The city breathes!
A girl in neon fishnets kicks up a jig while her boyfriend guzzles a boozy slushy nearby. Gawk-eyed college kids surround a street performer strumming an electric guitar. It’s Friday night and I’m on Fremont Street.
I’m here for one reason- to watch the Hilarious 7, a comedy show housed inside the Neonoplis’ Notoriety club.
Everyone’s in face masks. An entire family in flimsy, disposable pieces, a couple with Las Vegas Golden Knights-branded masks slapped onto their faces. It’s a strange look but you get used to it.
Vegas is still Vegas. The coronavirus hasn’t changed everything. People want to enjoy themselves, to forget about their worries and shrug off the week’s stress. That’s why I’m standing outside of Notoriety’s doors on a sweaty Friday night. A quick ticket check and I’m inside.
The interior reminds me of a swanky lounge. Soft purple lighting, socially distanced tables. A cocktail waitress slinking through the room. I’m waiting for my first drink when John Hilder bounds on a stage. He’s the show’s host and opening comedian.
A couple of jokes about the COVID screen “protecting” the crowd and the comedians from each other and we’re off!
Each comedian has ten minutes to complete their set. If you like their style, it’s enough time to get you interested. If you don’t, you’re not stuck with the boring comedian long enough to get antsy.
Jaye Devan hits the stage next. Before the audience gets too comfortable, we’re talking about politics. People get touchy when you talk about the president’s golf habits, so how are they going to react to a couple of jokes about the political movements roiling the country? Pretty well, it seems. This is a good crowd. The waitress swings by again and I’m ready for drink number 2.

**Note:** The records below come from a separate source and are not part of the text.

(* ===== verification/Prelude.v ===== *)
(** * A verification of an xv6 kernel with containers

    The program is an operating system for x86 machines, in C: the xv6 kernel and its
    user programs, extended with containers, groups of processes that are scheduled
    in turn, see their own files, and can be created, joined, left and destroyed by
    system calls.  This library translates the boot loader, the kernel, the program
    that builds the file system's image, the user library and the user programs
    into Rocq definitions and proves what makes them correct.

    ** The parts of the program and how they interact

    A trap enters the kernel in [trap] (trap.c), which dispatches system calls
    ([syscall], syscall.c, to the functions of sysproc.c and sysfile.c) and device
    interrupts.  Processes (proc.c) run until they [yield], [sleep] or [exit]; the
    [scheduler] of each CPU goes through the containers in use and runs the
    processes of each.  Spin locks (spinlock.c) protect the tables between CPUs;
    sleep locks (sleeplock.c) protect buffers and inodes between processes.  Memory
    comes in pages from kalloc.c; vm.c builds page tables from them.  The file
    system is a stack: disk driver (ide.c or memide.c), buffer cache (bio.c), redo
    log (log.c), blocks, inodes, directories and paths (fs.c), open files (file.c),
    pipes (pipe.c) and the console (console.c, kbd.c, uart.c).  [main] (main.c)
    initialises everything, with the processors found by mp.c; bootmain.c has loaded the
    kernel before.  User programs (the shell sh.c, ls.c, grep.c, ...) run above the system
    calls, with the memory allocator umalloc.c; their files come from the image that mkfs.c
    builds on the host.

    ** How the code is modelled

    The kernel's global variables are the record [kernel] of Kernel.v.  A C function
    is a definition in the monad [K] of state [kernel] (Prelude.v, [M]): its result
    is [Done a s], or [Stop w s] for a panic, a fault (an access through a null or
    wild pointer or outside an array), a hang or exhausted fuel, or [Yield y s k],
    where it lets other threads run and continues as [k] from the state they leave.
    The yield points are where that happens in the code: a spin on a taken lock, the
    switch to the scheduler, the switch to a process, and the wait for another CPU to
    start.  So a theorem about [Yield] is a theorem about all interleavings at those
    points.  Machine integers are Z with the
    wrap-around written out ([u32], [i32], [u8], ...).  A pointer into a static table
    is the index of its entry; memory that is allocated by page is the byte memory
    [k_mem].  A C function that fills a caller's buffer returns the bytes; one that
    returns -1 and leaves its result alone returns [None].  What is not in the
    sources is an argument: the class [Env] (addresses chosen by the linker,
    assembled code, the fuel), [Disk] (which of the two drivers is linked), and
    [Devices] (what device registers read).  A user program is a tree of system calls
    ([prog] of User.v): what it does next depends on the results, over which the theorems
    quantify, or which they constrain ([under]).  The boot loader and mkfs have
    states of their own in the same monad.

    ** Files

    - Prelude.v: record update, machine integers, the monad with its rules for
      partial correctness ([wp]), for contracts at yield points ([wpc]) and for
      invariants kept by all threads ([gives], class [Safe], hint database [safe]),
      tactics, ring buffers.
    - Kernel.v: constants, structs, the state.
    - Spinlock.v (spinlock.c), Sleeplock.v (sleeplock.c).
    - Console.v (console.c and uart.c, output), ConsoleIo.v (console.c, input; kbd.c;
      [procdump]).
    - CString.v (string.c), Kalloc.v (kalloc.c), Vm.v (vm.c), PageTable.v (the
      address spaces that vm.c builds).
    - Devices.v (lapic.c with the clock, ioapic.c, picirq.c, [uartinit], [ideinit]).
    - Proc.v (proc.c: table, scheduler, sleep and wakeup), Scheduler.v (the order of
      the schedule), Liveness.v (who gets turns), ProcLife.v (proc.c: fork, exit, wait), Container.v (proc.c:
      containers), Exec.v (exec.c).
    - Disk.v (memide.c, ide.c), Bytes.v (fields of blocks), Bio.v (bio.c), Log.v
      (log.c), Inode.v and Fs.v (fs.c), Pipe.v (pipe.c), FileTable.v (file.c).
    - FileBlocks.v (the blocks of files, as the disk has them), FsContent.v ([bmap], [readi]
      and [writei] on the contents of files), FsOps.v ([ilock], transactions, [fileread] and
      [filewrite]), FsPath.v (paths, [namex] and the references to inodes), FsMount.v (the file
      system after a boot), FsSys.v ([sys_open] and writing to the console on a file system in order).
    - SysArgs.v and Syscall.v (syscall.c, trap.c), SysProc.v (sysproc.c), SysFile.v
      (sysfile.c), Boot.v (mp.c, main.c), Bootmain.v (bootmain.c).
    - Mkfs.v (mkfs.c), MkfsImage.v and MkfsTree.v (the image it builds), MkfsMount.v (the
      kernel on that image).
    - Safety.v: the invariant that all threads keep.
    - User.v (ulib.c, printf.c and the small programs), Grep.v (grep.c), Umalloc.v
      (umalloc.c), Sh.v and ShTotal.v (sh.c), Ls.v (ls.c, stressfs.c, forktest.c),
      TestContainers.v (test.c), UserTests.v (usertests.c).
    - UserMem.v (the memory of a process through its page table), UserCall.v (usys.S: the system
      calls of a program, from the trap until it goes on).
    - Machine.v: a concrete machine; Witnesses.v, WitnessesSys.v, WitnessesFs.v and
      WitnessesUser.v: the theorems applied to it, which shows that their hypotheses can hold.

    ** What the theorems show

    - Whole kernel: every thread, from any trap frame and device input, under every
      interleaving at the yield points, keeps the tables well-formed and never leaves
      their bounds ([kernel_threads_safe]); the tables of the containers, which the code does
      overrun, the block list of the log header and the CPUs are not among them.
    - Locks: exact restoration of the interrupt state, panic on a second acquire
      ([critical_section_restores], [pushcli_popcli_nest]); exclusion, in that [acquire] waits as
      often as it finds the lock taken ([acquire_waits_for_holder]); no wakeup is lost, because
      [sleep] gives up its lock only with the lock of the process table in hand
      ([sleep_no_lost_wakeup]).
    - Memory: the page allocator is a stack ([kmem_refines_stack],
      [kinit1_frees_range]); [mappages] changes the processor's translation of
      exactly the pages it maps ([mappages_translates]); arguments of system calls
      lie in the memory of the process ([syscall_args_checked]).
    - Scheduling and processes: one round runs exactly the schedule
      ([scheduler_round_schedule]); [allocproc] on every branch ([allocproc_spec]); a ready
      process gets a turn in every round, a woken one in the next, if their containers are
      scheduled, and so do the members of a destroyed container, to exit, if container 0 is ([scheduler_fair], [woken_process_runs],
      [destroyed_members_run]).
    - Containers: the table and the ids agree ([ctable_invariant]); creation,
      destruction, joining and leaving, allocation; how far file names are separate
      ([container_names_separated]).
    - Disk: the cache is an array of blocks ([cache_refines_store],
      [binit_establishes]); a commit is atomic over crashes, also crashes during
      recovery ([commit_crash_atomic], [end_op_commits], [log_write_absorbs],
      [begin_op_reserves]); inodes survive their encoding ([dinode_roundtrip]); paths
      are taken apart correctly ([path_elements]).
    - Files: the kernel mounts what mkfs has built from files that fit and do not fill the last
      block of the root directory ([mkfs_mounts]); reading an open file gives
      its content ([fileread_returns]); a write is on the disk when it returns, and after a
      power failure at any point of it the next boot finds the file system in order with a
      first part of the bytes written ([filewrite_durable]).
    - Pipes are queues ([pipe_refines_queue]); the console is a line editor
      ([console_line_editor]); what is typed on a US keyboard is decoded
      ([kbd_typing_roundtrip]); [cprintf] prints numerals and formats on the serial port and the
      screen ([cprintf_prints]); the string routines ([string_routines]).
    - Boot: the loader puts the kernel's segments in place ([bootmain_loads]); the
      processor table is read to its end ([mp_table_scanned]); the image mkfs builds
      reads back ([mkfs_image]); the clock is not read while it changes
      ([cmostime_not_torn]).
    - User: the shell parses what can be written ([parsecmd_roundtrip]) and ends on every
      line ([parsecmd_terminates]); the allocator hands out disjoint blocks and gets them
      back ([allocator_invariant]); grep's matcher decides its expressions ([grep_match_regex]), and grep
      prints the matching lines ([grep_prints_matches]).
    - The whole system: cat, with every system call going through the trap, the file system, the
      log, the buffer cache and the console driver, prints the files it is given ([cat_prints]).
    - Flaws of the code, each as a theorem about it: [listContainersHelper] keeps the
      lock it takes, [container_malloc] overruns its table, destroying container 0
      poisons a free process entry, file names of containers collide, a process can join
      a container that is never scheduled, [mpinit] can
      loop for ever, [malloc] wraps around ([malloc_wraps]), the root directory's size can cover a block
      it has not got, and grep forgets the start of a line
      ([grep_drops_partial_line]).

    ** Fuel and bounds

    [fuel] of [Env] bounds the rounds of loops that wait for other threads; every
    such loop lets them run in each round, and the theorems that need it ask for
    [0 < fuel] only, because in their states the loop is left in the first round.
    Loops of the code that are not structural carry a bound computed from their data
    (the distance of two indices, the number of pages, the length of a list), and the theorems
    show that they end within it.  The number of rounds of [scheduler], which never
    returns, and the number of reads of a user program that reads to the end of
    a file are arguments; the theorems hold for every number of rounds, or give the
    number that is enough.  The shell's parser carries a bound on the depth of its calls that
    is linear in the line, and [parsecmd_terminates] shows that it is enough; the loops of
    the allocator end within twice the free blocks.  The theorems on the file system are about
    states in which no other thread stands in the way ([calm]); those on locks, sleep and [Safety] are
    about all interleavings.

    ** Not modelled

    The assembly files other than usys.S (entry, trap entry, [swtch], boot sector) appear only as steps of
    the model.  container_manager.c holds only comments.  The timing of the devices and the memory model of the processor are not
    modelled: memory is sequentially consistent, and threads interleave at the yield
    points only, which is where locks and interrupts being off permit it for the data
    they protect.  Process ids and block numbers are numbers without bound: the overflow of
    [nextpid] after 2^31 processes is left out, and block numbers, [uint] in the code, agree on
    disks of fewer than 2^32 blocks.  In the run of a program ([run] of UserCall.v) no other process
    comes in between, and it ends with the call of [exit]. *)
From stdpp Require Export base functions list gmap strings.
From Stdlib Require Export ZArith Lia.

Politics not your thing? Let’s forget about the topical content and jump into Rob O’Reilly’s set. O’Reilly’s taking us into a whole new direction- puns. These aren’t the lame jokes whipped out by your dad. These puns are actually funny. I’d tell you one, but I promise you’re better off watching O’Reilly yourself. Puns are all about the delivery.
Time for AK. By now, we’re all feeling rowdy. Everyone’s a couple of drinks in, and we need someone who matches our energy. Otherwise, this show’s gonna get sloppy. Luckily, AK has enough spirit to keep us corralled. She handles the drunken shoutouts and acts like the crowd’s new best friend. The temporary intimacy works. Someone gives AK their water bottle and we all feel friendlier.
Evan Fonfa’s up next. If AK is someone we all want to take a shot with, Evan is who we want to smoke a joint with. Dude is chill. He seems less like a stand-up comedian and more like your really funny best friend from college. He tells stories instead of bite-sized jokes.
We’re back in party mode because Derek Richards is on stage now. He has the brisk energy, and low-cut hair of a military captain combined with the dirty mouth of a dock worker. In other words, he’s perfect. This is the critical part of the show; if people aren’t laughing now they’ll be stretching their legs and looking at the clock. Instead, we’re all cracking up. Time for my final drink!
Thai Rivera waltz onto stage last. He’s politically incorrect and no one cares. Everything from face masks to American political culture is skewered by his fierce wit. Honestly, the crowd’s so tipsy at this point that we’d probably laugh at anything. The fact that Thai is actually hilarious is just an extra benefit.
70 minutes goes fast! The show is dark right now but it’ll be up and running again as soon as the Governor reopens bars in the state.